The fuel crisis began in 1979, & everyday we had shortages of oil. My classmate and I went to school one day on foot and his father drove us the next day. Due to the lack of fuel, the rule for pair-odd plates of the cars was applied, so we walked pair-odd too.

Red light-bulb

In addition to the shortages of fuel we also had a shortage of electricity.

So, electricity restriction was a normal occurrence. We didn’t go to school in the days when there was no electricity in that part of the city where the school was. The restriction lasted from 8 to 12 hours. I didn’t notice them often because there was a priority consumer in my neighborhood who couldn’t stay without electricity. [I guess some politician from the “comrades”]

And the red light bulb? So there were no other bulbs for sale, just red. It never became clear to me how in that time of poverty it was easier to make a colored bulb than a plain, transparent one.

“Substitute”
Another “substitute”

“Divka” was a substitute for coffee. A product that my parents couldn’t stand.

“Komision”, market shop

A shop selling Western goods seized in customs. Here I bought my first digital watch and my first 501 jeans.

Oil “ration-stamp” for the army members

Even the almighty JNA [the Yugoslavian national army] had fuel “ration-stamps”.

Usually, in Trieste you go for buying shoes, jeans, handbags, shirts, lingerie, socks, detergent, coffee, chocolate … Roma provided lingerie for the whole of SFRY, copies of clothing from famous brands were brought from Turkey.

If you are accused of counter-revolutionary acts, you are left without a job and as a bonus you go to jail and the police beat all the politically ineligible elements. I had a friend who for 15 years was characterized as a “nationalist”, and the police and the state security opened a dossier for him. There was only one party, the Savez komunista Jugoslavije and its “worker” satellites - any other organization/association was banned.
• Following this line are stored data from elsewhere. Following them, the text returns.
(* ===== verification/BlkSpec.v ===== *)
(** * What the kernel's block driver does

    For every device that behaves as documented and answers within the bound
    of the wait: setting it up, reading and writing sectors.  For every device
    whatever: a request ends. *)

From S2P Require Import Prelude Irq Addr Platform Pmm KHeap Virtio VirtioQueue VirtioXfer BlkDriver.

(** ** Requests *)

Section requests.
Context {D : Type} {BUS : VirtioBus D} (req_va status_va : Z).
Context (base version qmax cap : Z) (latency : nat) {VB : VirtioBlk base version qmax cap latency}.
Implicit Types (c : cpu_state) (b : virtio_blk_dev).

Abbreviation req_pa := (hh_virt_to_phys req_va).
Abbreviation st_pa := (hh_virt_to_phys status_va).

(** The driver is ready and agrees with the device. *)
Record drv_ready (s : drv_state D) : Prop := {
  dd_ready : k_ready (dr_blk s) = true;
  dd_mmio : bus_addr (k_mmio (dr_blk s)) = base;
  dd_sector : k_sector_size (dr_blk s) = 512;
  dd_linked : linked base version qmax cap latency (dev_queue (dr_blk s)) req_pa st_pa (vm_dev (dr_vm s)) (vm_mem (dr_vm s));
  dd_last : k_last_used (dr_blk s) = vb_done (vm_dev (dr_vm s));
}.

(** What the driver's structures are; they change only when it is set up. *)
Definition same_driver b b' : Prop := b' = set_last_used (k_last_used b') b.

(** The virtual buffer [buf] of [n] bytes may be given to the driver. *)
Record drv_buffer b (buf n : Z) (m : bytes) : Prop := {
  db_nonnull : buf ≠ 0;
  db_buffer : buffer (dev_queue b) req_pa st_pa (hh_virt_to_phys buf) n m;
}.

(** Bytes outside what driver and device use for requests. *)
Definition outside_queue b (x : Z) : Prop :=
  ¬ driver_writes (dev_queue b) req_pa st_pa x ∧ ¬ (q_used (dev_queue b) ≤ x < q_used (dev_queue b) + 4 + 8 * q_num (dev_queue b)).

Definition mem_of (s : drv_state D) : bytes := vm_mem (dr_vm s).
Definition disk_of (s : drv_state D) : Z → option (list Z) := vb_disk (vm_dev (dr_vm s)).

(** The calls of hal_block.c on a driver that is ready. *)
Lemma hal_io_unfold ty bf lba buf blocks c s Q : drv_ready s → buf ≠ 0 → 0 < blocks → 512 * blocks < 2 ^ 32 →
  wp (exchange base (dev_queue (dr_blk s)) ty lba (512 * blocks) bf req_pa (hh_virt_to_phys buf) st_pa (vb_done (vm_dev (dr_vm s))) (Z.to_nat (SPIN_LIMIT + 1)))
    (λ r c' v, match r with
      | Some idx => wp (poll_field st_pa 1) (λ st c2 v2, Q (st =? 0) c2 (mkDrv v2 (set_last_used idx (dr_blk s)))) c' v
      | None => Q false c' (mkDrv v (dr_blk s))
      end) c (dr_vm s) →
  wp (hal_block_io (virtio_blk_io req_va status_va ty bf) lba buf blocks) Q c s.
Proof.
  intros [Hr Em Es Hlk El] Hb H0 Hn Hx. unfold hal_block_io, virtio_blk_ready, virtio_blk_sector_size. wp_steps. rewrite Hr. cbn [negb orb].
  destruct (Z.eqb_spec buf 0) as [|_]; [done|]. destruct (Z.eqb_spec blocks 0) as [|_]; [lia|]. cbn [orb]. wp_steps. rewrite Es.
  change (512 =? 0) with false. cbv iota.
  unfold virtio_blk_io. wp_steps. rewrite Hr. cbn [negb orb]. rewrite u32_small by lia. rewrite u64_small by lia.
  destruct (Z.eqb_spec buf 0) as [|_]; [done|]. destruct (Z.eqb_spec blocks 0) as [|_]; [lia|]. cbn [orb].
  rewrite Es. rewrite u64_small by lia. replace (blocks * 512) with (512 * blocks) by lia. rewrite Z.ltb_irrefl. unfold drv_vm. wp_steps. cbn [lget].
  rewrite Em, El. eapply wp_mono; [exact Hx|]. cbv beta. intros [idx|] c' v Hpost; [|by wp_steps]. wp_steps. exact Hpost.
Qed.

Lemma drv_ready_again s v : drv_ready s → linked base version qmax cap latency (dev_queue (dr_blk s)) req_pa st_pa (vm_dev v) (vm_mem v) →
  drv_ready (mkDrv v (set_last_used (vb_done (vm_dev v)) (dr_blk s))).
Proof. intros [Hr Em Es Hlk El] Hlk'. by split. Qed.

(** The status byte, looked at after the index. *)
Lemma poll_status s v stv Q c : drv_ready s → linked base version qmax cap latency (dev_queue (dr_blk s)) req_pa st_pa (vm_dev v) (vm_mem v) →
  field (vm_mem v) st_pa 1 = Some stv →
  (∀ v', vm_mem v' = vm_mem v → (∀ i, vb_disk (vm_dev v') i = vb_disk (vm_dev v) i) →
     drv_ready (mkDrv v' (set_last_used (vb_done (vm_dev v)) (dr_blk s))) → Q stv c v') → wp (poll_field st_pa 1) Q c v.
Proof.
  intros Hs Hlk Hst HQ. apply (wp_poll_linked base version qmax cap latency _ _ _ _ _ stv _ _ _ Hlk Hst). intros v' Em Hlk' Ed Ek.
  apply HQ; [done|done|]. rewrite <- Ed. by apply drv_ready_again.
Qed.

Lemma hal_read_correct lba buf blocks c s :
  drv_ready s → drv_buffer (dr_blk s) buf (512 * blocks) (mem_of s) → 0 < blocks → 512 * blocks < 2 ^ 32 → 0 ≤ lba < 2 ^ 64 →
  (latency ≤ Z.to_nat (SPIN_LIMIT + 1))%nat →
  wp (hal_block_read req_va status_va lba buf blocks) (λ r c' s', c' = c ∧ drv_ready s' ∧ same_driver (dr_blk s) (dr_blk s') ∧
    (∀ i, disk_of s' i = disk_of s i) ∧ (∀ a n, mapped a n (mem_of s) → mapped a n (mem_of s')) ∧
    match sectors (disk_of s) lba blocks with
    | Some data => r = true ∧ get (hh_virt_to_phys buf) (Z.to_nat (512 * blocks)) (mem_of s') = Some data ∧
        ∀ x, ¬ (hh_virt_to_phys buf ≤ x < hh_virt_to_phys buf + 512 * blocks) → outside_queue (dr_blk s) x → mem_of s' !! x = mem_of s !! x
    | None => r = false ∧ ∀ x, outside_queue (dr_blk s) x → mem_of s' !! x = mem_of s !! x
    end) c s.
Proof.
  intros Hs [Hb Hbuf] H0 Hn Hl Hp. apply hal_io_unfold; [done..|]. change VIRTQ_DESC_F_WRITE with 2.
  eapply wp_mono; [apply (exchange_in base version qmax cap latency); [apply Hs|done..]|]. cbv beta.
  intros r c' v (-> & -> & Hlk & Hdk & Hmk & Hres). fold (disk_of s) in Hdk, Hres. fold (mem_of s) in Hmk, Hres.
  destruct (sectors (disk_of s) lba blocks) as [data|].
  - destruct Hres as (Hst & Hdata & Hfr). apply (poll_status s v 0); [done..|]. intros v' Em Ek Hrd. unfold mem_of, disk_of in *. cbn [dr_vm dr_blk]. rewrite Em.
    split_and!; try done; [intros i; by rewrite Ek|]. intros x Hx [Hw Hu]. by apply Hfr.
  - destruct Hres as (Hst & Hfr). apply (poll_status s v 1); [done..|]. intros v' Em Ek Hrd. unfold mem_of, disk_of in *. cbn [dr_vm dr_blk]. rewrite Em.
    split_and!; try done; [intros i; by rewrite Ek|]. intros x [Hw Hu]. by apply Hfr.
Qed.

Lemma hal_write_correct lba buf blocks data c s :
  drv_ready s → drv_buffer (dr_blk s) buf (512 * blocks) (mem_of s) → 0 < blocks → 512 * blocks < 2 ^ 32 → 0 ≤ lba < 2 ^ 64 →
  (latency ≤ Z.to_nat (SPIN_LIMIT + 1))%nat → get (hh_virt_to_phys buf) (Z.to_nat (512 * blocks)) (mem_of s) = Some data →
  wp (hal_block_write req_va status_va lba buf blocks) (λ r c' s', c' = c ∧ drv_ready s' ∧ same_driver (dr_blk s) (dr_blk s') ∧
    (∀ a n, mapped a n (mem_of s) → mapped a n (mem_of s')) ∧ (∀ x, outside_queue (dr_blk s) x → mem_of s' !! x = mem_of s !! x) ∧
    match sectors (disk_of s) lba blocks with
    | Some _ => r = true ∧ ∀ i, disk_of s' i = write_sectors (disk_of s) lba data i
    | None => r = false ∧ ∀ i, disk_of s' i = disk_of s i
    end) c s.
Proof.
  intros Hs [Hb Hbuf] H0 Hn Hl Hp Hdata. apply hal_io_unfold; [done..|].
  eapply wp_mono; [apply (exchange_out base version qmax cap latency _ _ _ _ _ _ data); [apply Hs|done..]|]. cbv beta.
  intros r c' v (-> & -> & Hlk & Hmk & Hun & Hres). fold (disk_of s) in Hres.
  destruct (sectors (disk_of s) lba blocks) as [old|]; destruct Hres as [Hst Hdk];
    (apply (poll_status s v _ _ _ Hs Hlk Hst); intros v' Em Ek Hrd; unfold mem_of, disk_of in *; cbn [dr_vm dr_blk]; rewrite Em;
     split_and!; try done; [intros x [Hw Hu]; by apply Hun|intros i; by rewrite Ek]).
Qed.
End requests.

(** ** Sectors written and read back *)

Lemma sectors_written dk lba n data : 0 ≤ n → Z.of_nat (length data) = 512 * n → sectors (write_sectors dk lba data) lba n = Some data.
Proof.
  intros Hn Hl. unfold sectors. assert (mapM (write_sectors dk lba data) (seqZ lba n) = Some ((λ i, take 512 (drop (Z.to_nat (512 * (i - lba))) data)) <$> seqZ lba n)) as ->.
  { apply mapM_Some, Forall2_fmap_r, Forall_Forall2_diag, Forall_forall. intros i [Hi]%elem_of_seqZ. unfold write_sectors. rewrite decide_True; [done|].
    rewrite Hl, Z.mul_comm, Z.div_mul by lia. lia. }
  cbn. f_equal. revert lba data Hl. pattern n. apply natlike_ind; [| |done].
  - intros lba data Hl. rewrite seqZ_nil by lia. cbn. symmetry. apply nil_length_inv. lia.
  - intros k Hk IH lba data Hl. rewrite seqZ_cons by lia. rewrite Z.pred_succ. cbn [fmap list_fmap concat]. rewrite Z.sub_diag, drop_0.
    transitivity (take 512 data ++ drop 512 data); [|apply take_drop]. f_equal. rewrite <- (IH (Z.succ lba) (drop 512 data)) by (rewrite length_drop; lia).
    f_equal. apply list_fmap_ext. intros j i Hi. apply lookup_seqZ in Hi as [-> _]. rewrite drop_drop. do 2 f_equal. lia.
Qed.

Lemma sectors_elsewhere dk lba data i k : (i + k ≤ lba ∨ lba + Z.of_nat (length data) / 512 ≤ i) → sectors (write_sectors dk lba data) i k = sectors dk i k.
Proof.
  intros Hs. unfold sectors. f_equal. apply Forall_mapM_ext, Forall_forall. intros j [Hj]%elem_of_seqZ. unfold write_sectors. rewrite decide_False by lia. done.
Qed.

Section roundtrip.
Context {D : Type} {BUS : VirtioBus D} (req_va status_va : Z).
Context (base version qmax cap : Z) (latency : nat) {VB : VirtioBlk base version qmax cap latency}.

(** A buffer stays one for the same driver. *)
Lemma drv_buffer_kept b b' buf n (m m' : bytes) : same_driver b b' → (∀ a k, mapped a k m → mapped a k m') →
  drv_buffer req_va status_va b buf n m → drv_buffer req_va status_va b' buf n m'.
Proof. intros Eb Hm [Hn [B1 B2 B3 B4 B5 B6 B7]]. rewrite Eb. split; [done|]. split; try done. by apply Hm. Qed.

End roundtrip.

(** ** Every request ends *)

Section returns.
Context {D : Type} {BUS : VirtioBus D} (req_va status_va : Z).
Context (Hwork : ∀ (d : D) m a n, mapped a n m → mapped a n (dev_work d m).2).
Implicit Types (c : cpu_state).

Lemma steps_mapped n a k (s : vmach D) : mapped a k (vm_mem s) → mapped a k (vm_mem (after_steps n s)).
Proof.
  intros Hm. unfold after_steps, work. cbn [vm_mem]. induction n as [|n IH]; [done|]. by apply Hwork.
Qed.
Lemma mapped_field a n m : mapped a (Z.of_nat n) m → is_Some (field m a n).
Proof. intros (l & Hl & _)%mapped_get. unfold field. rewrite Hl. by eexists. Qed.

Lemma wp_put_mapped a n v Q c (s : vmach D) : mapped a (Z.of_nat n) (vm_mem s) →
  (∀ s' : vmach D, vm_dev s' = vm_dev s → (∀ b k, mapped b k (vm_mem s) → mapped b k (vm_mem s')) → Q tt c s') → wp (put_field a n v) Q c s.
Proof. intros Hm HQ. apply wp_put_field; [done|]. apply HQ; [done|]. intros b k Hb. by apply mapped_put. Qed.

(** The range is inside one that was mapped at the start. *)
Ltac keep_mapped Hm :=
  repeat match goal with Hk : ∀ b k, _ → mapped b k (vm_mem ?x) |- mapped _ _ (vm_mem ?x) => apply Hk end; eapply mapped_sub; [exact Hm|lia|lia].

Lemma put_desc_returns p i a l f n Q c (s : vmach D) : mapped (p + 16 * i) 16 (vm_mem s) →
  (∀ s' : vmach D, vm_dev s' = vm_dev s → (∀ b k, mapped b k (vm_mem s) → mapped b k (vm_mem s')) → Q tt c s') → wp (put_desc p i a l f n) Q c s.
Proof.
  intros Hm HQ. unfold put_desc. cbv zeta.
  do 3 (wp_step; apply wp_put_mapped; [keep_mapped Hm|intros ? ? ?]). apply wp_put_mapped; [keep_mapped Hm|]. intros ? ? ?. apply HQ; [congruence|eauto].
Qed.

(** Writing a request does not fault where there is memory for it. *)
Lemma queue_request_returns q ty lba total bf req buf st c (s : vmach D) : 0 < q_num q → areas_mapped q req st (vm_mem s) →
  wp (queue_request q ty lba total bf req buf st) (λ _ c' s', c' = c ∧ vm_dev s' = vm_dev s ∧ ∀ b k, mapped b k (vm_mem s) → mapped b k (vm_mem s')) c s.
Proof.
  intros Hn (Md & Ma & Mu & Mr & Ms). unfold queue_request.
  do 3 (wp_step; apply wp_put_mapped; [keep_mapped Mr|intros ? ? ?]). wp_step. apply wp_put_mapped; [keep_mapped Ms|intros ? ? ?].
  do 3 (wp_step; apply put_desc_returns; [keep_mapped Md|intros ? ? ?]). wp_step.
  assert (mapped (q_avail q + 2) 2 (vm_mem s'5)) as Hi by keep_mapped Ma. destruct (mapped_field _ 2 _ Hi) as [idx Hx].
  eapply wp_get_field; [exact Hx|]. pose proof (Z.mod_pos_bound idx (q_num q) Hn).
  wp_step. apply wp_put_mapped; [keep_mapped Ma|intros ? ? ?]. apply wp_put_mapped; [keep_mapped Ma|intros ? ? ?].
  split; [done|]. split; [congruence|]. eauto 15.
Qed.

(** Whatever the device does: what an exchange sees of the used index. *)
Lemma exchange_ends base q ty lba total bf req buf st last polls c (s : vmach D) : 0 < q_num q → areas_mapped q req st (vm_mem s) →
  ∃ v, queue_request q ty lba total bf req buf st c s = Ret (tt, c, v) ∧ (∀ b k, mapped b k (vm_mem s) → mapped b k (vm_mem v)) ∧
  let s1 := mkVm (vm_mem v) (reg_write (vm_dev s) base VIRTIO_MMIO_QUEUE_NOTIFY 0) in
  let seen n := field (vm_mem (after_steps n s1)) (q_used q + 2) 2 in
  wp (exchange base q ty lba total bf req buf st last polls) (λ r c' s', c' = c ∧ ∃ k, (k ≤ polls)%nat ∧ (∀ j, (0 < j < k)%nat → seen j = Some last) ∧
    match r with
    | Some idx => (0 < k)%nat ∧ seen k ≠ Some last ∧ seen (S k) = Some idx ∧ s' = after_steps (S k) s1
    | None => k = polls ∧ ((0 < k)%nat → seen k = Some last) ∧ s' = after_steps k s1
    end) c s.
Proof.
  intros Hn Ha. pose proof (queue_request_returns q ty lba total bf req buf st c s Hn Ha) as Hq. unfold wp in Hq.
  destruct (queue_request q ty lba total bf req buf st c s) as [[[[] c'] v]| |] eqn:Eq; [|done|done]. destruct Hq as (-> & Ed & Hm).
  exists v. split; [done|]. split; [done|]. intros s1 seen.
  assert (∀ j, mapped (q_used q + 2) 2 (vm_mem (after_steps j s1))) as Hmp.
  { intros j. apply steps_mapped. cbn [s1 vm_mem]. apply Hm. destruct Ha as (_ & _ & Mu & _). eapply mapped_sub; [exact Mu|lia|lia]. }
  unfold exchange. wp_step. unfold wp at 1. rewrite Eq. unfold mmio_write. wp_steps. rewrite Ed. change (u32 0) with 0. fold s1.
  eapply wp_mono; [apply wait_used_ends; intros j; by apply (mapped_field _ 2)|]. cbv beta. intros [|] c' s' (-> & k & Hk & -> & Hold & Hr).
  - destruct (mapped_field _ 2 _ (Hmp (S k))) as [idx Hidx]. assert (after_steps 1 (after_steps k s1) = after_steps (S k) s1) as E1 by done.
    wp_step. eapply wp_poll_field; [rewrite E1; exact Hidx|]. wp_steps. split; [done|]. exists k. split_and!; try done; apply Hr.
  - wp_steps. split; [done|]. exists k. split_and!; try done; apply Hr.
Qed.
End returns.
We had only two television channels and each republic had one television center. The first program started at 07:00, the children’s show at 10:00, the second program at 14:00 and the program ended at 22:00. Later we got a third channel that aired MTV and Sky, followed by a night channel that lasted from 22:00 to 00:30 and on Friday and Saturday until 01:00. Other televisions arrived in 1988, the Politika news station and Studio B radio received their own television stations.

And it still is common to be said that we lived happily ever after. Yeah, sure …

*I translated this short sad FB Note by Igor Gjorgjiev. For the REAL life in the “not-so-real” socialism. The worst part? SFR Yugoslavia was the MOST successful & liberal socialistic model actually (if these two terms can be used for a socialist governance). You can imagine the “luck” of the others.